# PROBLEM STATEMENT
Since only part of the records is wanted, repeat exactly the lines from the one containing "hc_animationStyle : Q -> Style" through the last line, both included.

# Saved data entries
-- Opening Marker --
(** What the last run of the effect left installed. *)
Inductive Effect : Set :=
| Idle                                      (* nothing pending *)
| Observing (observed : bool)               (* IntersectionObserver *)
| TimerPending (due : Q)                    (* setTimeout(..., 80) *)
| Listening (screenHeight buffer : Q).      (* scrollY.addListener *)

(** One mounted instance of the hook together with the host values it
    reads: the clock and [Dimensions.get("window").height]. *)
Record State : Set := mkState {
  isVisible : bool;
  layoutY : option Q;
  animValue : list Timing;     (* timings started on animValue, newest first *)
  closure : Render;            (* render that created the installed effect *)
  effect : Effect;
  now : Q;
  windowHeight : Q
}.

Definition set_isVisible (b : bool) (s : State) : State :=
  mkState b (layoutY s) (animValue s) (closure s) (effect s) (now s)
          (windowHeight s).
Definition set_layoutY (y : option Q) (s : State) : State :=
  mkState (isVisible s) y (animValue s) (closure s) (effect s) (now s)
          (windowHeight s).
Definition set_animValue (l : list Timing) (s : State) : State :=
  mkState (isVisible s) (layoutY s) l (closure s) (effect s) (now s)
          (windowHeight s).
Definition set_closure (r : Render) (s : State) : State :=
  mkState (isVisible s) (layoutY s) (animValue s) r (effect s) (now s)
          (windowHeight s).
Definition set_effect (e : Effect) (s : State) : State :=
  mkState (isVisible s) (layoutY s) (animValue s) (closure s) e (now s)
          (windowHeight s).
Definition set_now (t : Q) (s : State) : State :=
  mkState (isVisible s) (layoutY s) (animValue s) (closure s) (effect s) t
          (windowHeight s).
Definition set_windowHeight (h : Q) (s : State) : State :=
  mkState (isVisible s) (layoutY s) (animValue s) (closure s) (effect s)
          (now s) h.

(** Current number held by [animValue] at clock [t]: 0 until a timing is
    started, then the value of the timing started last (starting a timing
    on a value replaces the one that was running). *)
Definition animValue_at (s : State) (t : Q) : Q :=
  match animValue s with
  | [] => 0
  | a :: _ => timing_value a t
  end.

(** [Object.is] on the values of the two state cells. *)
Definition same_layoutY (a b : option Q) : bool :=
  match a, b with
  | None, None => true
  | Some x, Some y => Qeq_bool x y
  | _, _ => false
  end.

Definition same_deps (r r' : Render) : bool :=
  Bool.eqb (r_isVisible r) (r_isVisible r')
  && same_layoutY (r_layoutY r) (r_layoutY r').

Definition current (s : State) : Render :=
  mkRender (isVisible s) (layoutY s).

(** The computed style the hook returns. *)
Record Style : Set := mkStyle {
  opacity : Q;
  translateY : Q
}.

(** [value.interpolate({inputRange: [inMin, inMax], outputRange: [outMin,
    outMax]})] with the default linear easing and extension outside the
    range. *)
Definition interpolate (inMin inMax outMin outMax : Q) (input : Q) : Q :=
  (input - inMin) / (inMax - inMin) * (outMax - outMin) + outMin.

(** Events the host delivers to one hook instance. *)
Inductive Event : Set :=
| Layout (y : Q)                  (* onLayout with e.nativeEvent.layout.y *)
| Scroll (value : Q)              (* scrollY.setValue(value) notifies listeners *)
| Intersect (entries : list bool) (* observer callback; isIntersecting of each entry *)
| TimerFires                      (* the pending setTimeout comes due *)
| Advance (dt : Q)                (* dt milliseconds pass *)
| Resize (height : Q).            (* the window height changes *)

(** The code of one variant of the hook, as the runtime below calls it. *)
Record HookCode : Type := mkHookCode {
  hc_onLayout : Q -> State -> State;
  hc_observerCallback : Props -> Render -> list bool -> State -> State;
  hc_timerCallback : Props -> Render -> State -> State;
  hc_listener : Props -> Render -> Q -> Q -> Q -> State -> State;
  hc_effect : Env -> Props -> Render -> State -> State;
  hc_animationStyle : Q -> Style
}.

(** [items.map((item, index) => f(item, index))], counting from [index]. *)
Fixpoint map_index {A B : Type} (f : A -> nat -> B) (index : nat)
    (items : list A) : list B :=
  match items with
  | [] => []
  | item :: rest => f item index :: map_index f (S index) rest
  end.

(** React's state setters: setting a cell to the value it holds (by
    [Object.is]) leaves the state as it is. *)
Definition setIsVisible (b : bool) (s : State) : State :=
  if Bool.eqb (isVisible s) b then s else set_isVisible b s.

Definition setLayoutY (y : option Q) (s : State) : State :=
  if same_layoutY (layoutY s) y then s else set_layoutY y s.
-- Closing Marker --
# TASK RESPONSE
  hc_animationStyle : Q -> Style
}.

(** [items.map((item, index) => f(item, index))], counting from [index]. *)
Fixpoint map_index {A B : Type} (f : A -> nat -> B) (index : nat)
    (items : list A) : list B :=
  match items with
  | [] => []
  | item :: rest => f item index :: map_index f (S index) rest
  end.

(** React's state setters: setting a cell to the value it holds (by
    [Object.is]) leaves the state as it is. *)
Definition setIsVisible (b : bool) (s : State) : State :=
  if Bool.eqb (isVisible s) b then s else set_isVisible b s.

Definition setLayoutY (y : option Q) (s : State) : State :=
  if same_layoutY (layoutY s) y then s else set_layoutY y s.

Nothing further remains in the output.